This example shows a version of RESAMPLE
which calculates the correlation between two variates.
PROCEDURE [PARAMETER=pointer] 'RESAMPLE'
OPTION 'DATA', " (I: variates, factors or texts) data
vectors from which to calculate
the statistics; no default"\
'AUXILIARY', " (I: pointers) auxiliary sets of data
vectors, each of which is to be
resampled independently"\
'ANCILLARY'; " (I: any type of structure) other
relevant information needed to
calculate the statistics "
MODE=p; TYPE=!t(variate,factor,text),'pointer',*;\
SET=yes,no,no; LIST=yes; DECLARED=yes; PRESENT=yes
PARAMETER 'STATISTIC', " (O: scalars) to save the calculated
statistics "\
'EXIT'; " (O: scalars) to save an exit code
to indicate failure (EXIT[i]=1) or
success (EXIT[i]=0) when calculating
each STATISTIC[i]"\
MODE=p; TYPE='scalar'; SET=yes
CALC STATISTIC[1] = CORRELATION(DATA[1]; DATA[2])
& EXIT[1] = STATISTIC[1]==C('missing')
ENDPROCEDURE
VARIATE [VALUES=576,635,558,578,666,580,555,661,651,605,\
653,575,545,572,594] Y
& [VALUES=3.39,3.30,2.81,3.03,3.44,3.07,3.00,3.43,3.36,3.13,\
3.12,2.74,2.76,2.88,2.96] Z
BOOTSTRAP [DATA=Y,Z; SEED=77320] 'Correlation'
The RESAMPLE
procedure is called within a loop, and the statistics that are returned are loaded into variates. If any statistics fail to be calculated, as recorded by the EXIT
parameter of RESAMPLE
, they are stored as missing values. BOOTSTRAP
will then base its estimation on the successful generations, but reports how many failures occurred.
The bootstrap estimates are formed as simple means of the stored variates, and the s.e.s are square roots of the sample variance. The TABULATE
directive is used to estimate quantiles from the stored variates, to define confidence limits. The variance-covariance matrix is formed from the statistics using the FSSPM
directive.
The graphical representation uses DHISTOGRAM
or HISTOGRAM
on the stored variates. The smoothed curves are calculated from the transformed percentages from the histogram: LOGIT(CUM(%))

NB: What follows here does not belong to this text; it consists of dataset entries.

(** The events a mutation hands over, filled from the stamped job, leave an
    announcement of the change in the outbox. *)
Lemma change_is_announced s s1 events before made stamped :
  appended s (filled_events stamped (ensureJobLifecycleEvent events before made true)) s1 →
  j_ID stamped = j_ID made →
  NoDup ((TrimSpace ∘ e_IdempotencyKey) <$> ensureJobLifecycleEvent events before made true) →
  j_Status before ≠ j_Status made ∨ j_Phase before ≠ j_Phase made →
  isPublicJobLifecycleStatus (j_Status made) = true →
  ∃ e, (e ∈ events ∨ e = lifecycleEvent made)
       ∧ ∃ eid, outboxByKey s1 !! TrimSpace (e_IdempotencyKey e) = Some eid
         ∧ (outboxByKey s !! TrimSpace (e_IdempotencyKey e) = Some eid
            ∨ ∃ stored, outbox s1 !! eid = Some stored ∧ announces stored stamped).
Proof.
  intros Ha Hid Hnd Hch Hpub.
  destruct (ensure_announces events before made Hch Hpub) as (e & Hin & Hor & Hann).
  exists e. split; [done|].
  assert (fillJobEvent e stamped ∈ filled_events stamped (ensureJobLifecycleEvent events before made true))
    as Hfin by (apply list_elem_of_fmap; by exists e).
  destruct (proj1 (Forall_forall _ _) (ap_keys _ _ _ Ha) _ Hfin) as [eid Heid]. rewrite fillJobEvent_key in Heid.
  exists eid. split; [done|].
  destruct (ap_new _ _ _ Ha _ _ Heid) as [?|(e' & stored & Hin' & Hk' & Hst' & Has)]; [by left|].
  right. exists stored. split; [done|]. apply list_elem_of_fmap in Hin' as (e2 & -> & Hin2).
  rewrite fillJobEvent_key in Hk'.
  assert (e2 = e) as -> by exact (NoDup_fmap_elem _ _ _ _ Hnd Hin2 Hin Hk').
  eapply fillJobEvent_announces; [|exact Has]. by rewrite Hid.
Qed.

(** Every change of a job's status or phase that users may see is announced
    in the same step: the mutation's own announcement, or the default one, is
    bound in the outbox, and unless its key had been used before the stored
    event carries the job's identifier, status and phase as stored. *)
Theorem job_change_is_announced id version mutation w before made events v job w1 :
  jobs (w_store w) !! TrimSpace id = Some before →
  mutation before (w_env w) = (Ok (made, events), v) →
  NoDup ((TrimSpace ∘ e_IdempotencyKey) <$> ensureJobLifecycleEvent events (cloneJob before) made true) →
  MutateJob id version mutation w = (Ok job, w1) →
  j_Status before ≠ j_Status job ∨ j_Phase before ≠ j_Phase job →
  isPublicJobLifecycleStatus (j_Status job) = true →
  ∃ e, (e ∈ events ∨ e = lifecycleEvent made)
       ∧ ∃ eid, outboxByKey (w_store w1) !! TrimSpace (e_IdempotencyKey e) = Some eid
         ∧ (outboxByKey (w_store w) !! TrimSpace (e_IdempotencyKey e) = Some eid
            ∨ ∃ stored, outbox (w_store w1) !! eid = Some stored ∧ announces stored job).
Proof.
  intros Hj Hmut Hnd Hm Hch Hpub. pose proof (MutateJob_cases id version mutation w) as Hc. rewrite Hm in Hc.
  inversion Hc as [|before' made' events' v' now s1 ? Hj' Hv Hmut' Hst Ha Hw _]; subst; clear Hc.
  rewrite Hj in Hj'. injection Hj' as <-. rewrite Hmut in Hmut'. injection Hmut' as <- <- <-.
  destruct (change_is_announced _ _ _ _ _ _ Ha eq_refl Hnd Hch Hpub) as (e & Hor & eid & Hk & Hann).
  exists e. split; [done|]. exists eid. rewrite Hw. split; [exact Hk|].
  destruct Hann as [?|(stored & Hs & Hann)]; [by left|right]. exists stored. split; [exact Hs|].
  by apply announces_clone.
Qed.
End commands.

Lemma start_keeps_version : keeps_version Sample.start.
Proof. intros j v j' events v' [= <- _ _]. done. Qed.

Lemma started_ok : ∃ job,
  MutateJob (H:=Sample.runtime) "job-1" 1 Sample.start Sample.world1 = (Ok job, Sample.started)
  ∧ j_Status job = StatusRunning.
Proof.
  unfold Sample.started.
  assert (match (MutateJob (H:=Sample.runtime) "job-1" 1 Sample.start Sample.world1).1 with
          | Ok job => j_Status job = StatusRunning | Err _ => False end) as Hok by (vm_compute; reflexivity).
  destruct (MutateJob "job-1" 1 Sample.start Sample.world1) as [[job|err] w]; [by exists job|done].
Qed.

Lemma mutate_job_compare_and_set_witness :
  ∃ job, MutateJob (H:=Sample.runtime) "job-1" 1 Sample.start Sample.world1 = (Ok job, Sample.started)
  ∧ ∃ err, MutateJob (H:=Sample.runtime) "job-1" 1 Sample.start Sample.started = (Err err, Sample.started)
           ∧ errors_Is err ErrVersionConflict = true.
Proof.
  destruct started_ok as (job & Hjob & _). exists job. split; [exact Hjob|].
  exact (proj2 (mutate_job_compare_and_set (H:=Sample.runtime) "job-1" 1 Sample.start Sample.start
    Sample.world1 job Sample.started eq_refl start_keeps_version Hjob)).
Defined.

Lemma ensure_nil_NoDup before after :
  NoDup ((TrimSpace ∘ e_IdempotencyKey) <$> ensureJobLifecycleEvent [] before after true).
Proof.
  unfold ensureJobLifecycleEvent. destruct (_ && _); [constructor|]. destruct (negb _); [constructor|].
  apply NoDup_singleton.
Qed.

Lemma job_change_is_announced_witness :
  ∃ job e eid, MutateJob (H:=Sample.runtime) "job-1" 1 Sample.start Sample.world1 = (Ok job, Sample.started)
  ∧ outboxByKey (w_store Sample.started) !! TrimSpace (e_IdempotencyKey e) = Some eid
  ∧ (outboxByKey (w_store Sample.world1) !! TrimSpace (e_IdempotencyKey e) = Some eid
     ∨ ∃ stored, outbox (w_store Sample.started) !! eid = Some stored ∧ announces stored job).
Proof.
  destruct started_ok as (job & Hjob & Hrun).
  assert (jobs (w_store Sample.world1) !! TrimSpace "job-1" = Some (job_or_zero (w_store Sample.world1) "job-1")) as Hb
    by (vm_compute; reflexivity).
  assert (j_Status (job_or_zero (w_store Sample.world1) "job-1") = StatusQueued) as Hq by (vm_compute; reflexivity).
  assert (j_Status (job_or_zero (w_store Sample.world1) "job-1") ≠ j_Status job) as Hne by (rewrite Hq, Hrun; done).
  assert (isPublicJobLifecycleStatus (j_Status job) = true) as Hpub by (rewrite Hrun; done).
  destruct (job_change_is_announced (H:=Sample.runtime) "job-1" 1 Sample.start Sample.world1 _ _ _ _ job Sample.started
    Hb eq_refl (ensure_nil_NoDup _ _) Hjob (or_introl Hne) Hpub) as (e & _ & eid & He).
  exists job, e, eid. split; [exact Hjob|exact He].
Defined.

(** ** Creation and replay *)

Lemma cloneJob_idem j : cloneJob (cloneJob j) = cloneJob j.
Proof. unfold cloneJob. cbn. by rewrite !cloneMap_idem. Qed.

Lemma insert_jobs_stored bid s js :
  NoDup (j_ID <$> js) →
  let s' := foldl (insert_job bid) s js in
  jobIDsByBatch s' !! bid = (if decide (js = []) then jobIDsByBatch s !! bid
                             else Some (default [] (jobIDsByBatch s !! bid) ++ (j_ID <$> js)))
  ∧ Forall (fun j => jobs s' !! j_ID j = Some j) js.
Proof.
  revert s. induction js as [|j js IH]; intros s Hnd; cbn [foldl]; [done|].
  rewrite fmap_cons in Hnd. apply NoDup_cons in Hnd as [Hn Hnd].
  destruct (IH (insert_job bid s j) Hnd) as [H1 H2]. cbv zeta. rewrite H1. split.
  - rewrite (decide_False (P := j :: js = [])) by done. cbn. rewrite lookup_insert_eq. cbn.
    destruct (decide (js = [])) as [->|]; [done|]. by rewrite <-app_assoc.
  - constructor; [|exact H2]. apply insert_jobs_lookup; [|done]. cbn. by rewrite lookup_insert_eq.
Qed.

Section creation.
Context `{Runtime} {X : Type}.
Implicit Types (w : world X).

(** The prepared jobs are copies: copying them once more changes nothing. *)
Lemma prepare_job_cloned taken allRequired op batch now input job :
  prepare_job taken allRequired op batch now input = Ok job → cloneJob job = job.
Proof.
  unfold prepare_job. cbv zeta.
  set (j0 := (if allRequired then _ else _) <| j_ID := _ |> <| j_IdempotencyKey := _ |>).
  assert (cloneMap (j_Payload j0) = j_Payload j0 ∧ cloneMap (j_Result j0) = j_Result j0) as [Hp Hr].
  { unfold j0. destruct allRequired; cbn; by rewrite !cloneMap_idem. }
  case_bool_decide; [done|]. case_bool_decide; [done|]. cbn [orb].
  destruct (taken (j_ID j0)); [done|]. destruct (DeliveryPolicy_Validate _); [done|].
  destruct (if blank _ then _ else _); [done|]. intros [= <-]. clearbody j0.
  unfold cloneJob. cbn. by rewrite Hp, Hr.
Qed.

Lemma prepare_jobs_cloned s seen allRequired op batch now inputs batch' js :
  prepare_jobs s seen allRequired op batch now inputs = Ok (batch', js) → cloneJob <$> js = js.
Proof.
  revert seen batch js. induction inputs as [|input inputs IH]; intros seen batch js; simpl; [by intros [= <- <-]|].
  destruct (prepare_job _ _ _ _ _ _) as [job|] eqn:Hp; [|done].
  destruct (prepare_jobs _ _ _ _ _ _ _) as [[b2 js2]|] eqn:Hps; [|done]. intros [= <- <-].
  rewrite fmap_cons. f_equal; [by eapply prepare_job_cloned|by eapply IH].
Qed.

(** What a successful creation leaves in the store. *)
Lemma CreateWorkflow_stored command w agg w' :
  store_wf (w_store w) →
  CreateWorkflow command w = (Ok (agg, true), w') →
  ∃ frozen now allRequired batch js,
    freezeWorkflowRequest command = Ok frozen
    ∧ let op := cw_Operation (trim_command frozen) in
      let operation := created_operation op (b_ID batch) now in
      operations (w_store w') !! o_ID op = Some operation
      ∧ operationByKey (w_store w') !! o_IdempotencyKey op = Some (o_ID op)
      ∧ batches (w_store w') !! b_ID batch = Some batch
      ∧ b_OperationID batch = o_ID op
      ∧ jobIDsByBatch (w_store w') !! b_ID batch = Some (j_ID <$> js)
      ∧ Forall (fun j => jobs (w_store w') !! j_ID j = Some j) js
      ∧ prepare_jobs (w_store w) [] allRequired operation
          (stamp_batch (created_batch (cw_Batch (trim_command frozen)) operation) now) now (cw_Jobs frozen) = Ok (batch, js)
      ∧ (o_ID op ≠ "" ∧ o_SessionID op ≠ "" ∧ o_IdempotencyKey op ≠ "" ∧ b_ID (cw_Batch (trim_command frozen)) ≠ "")
      ∧ js ≠ [] ∧ agg = aggregateLocked (w_store w') (b_ID batch)
      ∧ Forall (fun e => is_Some (outboxByKey (w_store w') !! TrimSpace (e_IdempotencyKey e)))
          (acceptedEvent operation batch :: (newJobDispatchEvent <$> js)).
Proof.
  intros Hwf Hm. pose proof (CreateWorkflow_cases command w) as Hc. rewrite Hm in Hc.
  inversion Hc as [| |frozen now allRequired batch js s1 s2 w1 Hfr command' op operation N1 N1' N2 N3 Hk Ho Hb Hjs Hp Ha Hs2 Hw];
    subst. exists frozen, now, allRequired, batch, js. split; [done|].
  destruct (prepare_jobs_fresh _ _ _ _ _ _ _ _ _ Hp) as ((B1 & B2 & _) & Hlen & Hnd & Hall).
  destruct (ap_same _ _ _ Ha) as (E1 & E2 & E3 & E4 & E5).
  assert (b_ID batch = b_ID (cw_Batch command')) as Bid by exact B1.
  cbv zeta. fold command'. fold op. rewrite Bid. fold operation.
  rewrite Hw. unfold insert_workflow. cbv zeta.
  set (s2 := s1 <| operations := _ |> <| operationByKey := _ |> <| batches := _ |>).
  destruct (insert_jobs_same (b_ID batch) s2 js) as (F1 & F2 & F3 & F4 & F5).
  destruct (insert_jobs_stored (b_ID batch) s2 js Hnd) as [G1 G2].
  rewrite F1, F2, F3, F5, <-Bid. unfold s2 at 1 2 3 7. cbn. rewrite !lookup_insert_eq.
  assert (js ≠ []) as Hne by (intros ->; apply Hjs; by destruct (cw_Jobs command')).
  split; [done|]. split; [done|]. split; [done|]. split; [exact B2|]. split.
  { rewrite G1, decide_False by done.
    unfold s2. cbn. rewrite E5. destruct (jobIDsByBatch (w_store w) !! b_ID batch) eqn:E; [|done].
    destruct (sw_members _ Hwf _ _ E) as (_ & [b Hbs] & _). rewrite Bid in Hbs. congruence. }
  split; [exact G2|]. split; [exact Hp|].
  split; [rewrite ?Bid; exact (conj N1 (conj N1' (conj N2 N3)))|]. split; [done|]. split; [done|]. exact (ap_keys _ _ _ Ha).
Qed.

. A smoothing spline is fitted on this scale, by the FIT
directive with the SSPLINE
function, using 4 d.f. The resulting fitted values are then backtransformed and drawn on the plot with the monotonic
setting of the PEN
directive.
Action with RESTRICT
If any of the data vectors is restricted, BOOTSTRAP
will use only the units that are not restricted for any of the vectors. The data vectors that are passed to the RESAMPLE
procedure are all restricted to this identified set of units, but otherwise match the original data vectors. Each set of vectors supplied in pointers in the AUXILIARY
option are treated separately in this way.
References
Efron, B. & Tibshirani, R. (1986). Bootstrap methods for standard errors, confidence intervals, and other measures of statistical accuracy. Statistical Science, 1, 54-77.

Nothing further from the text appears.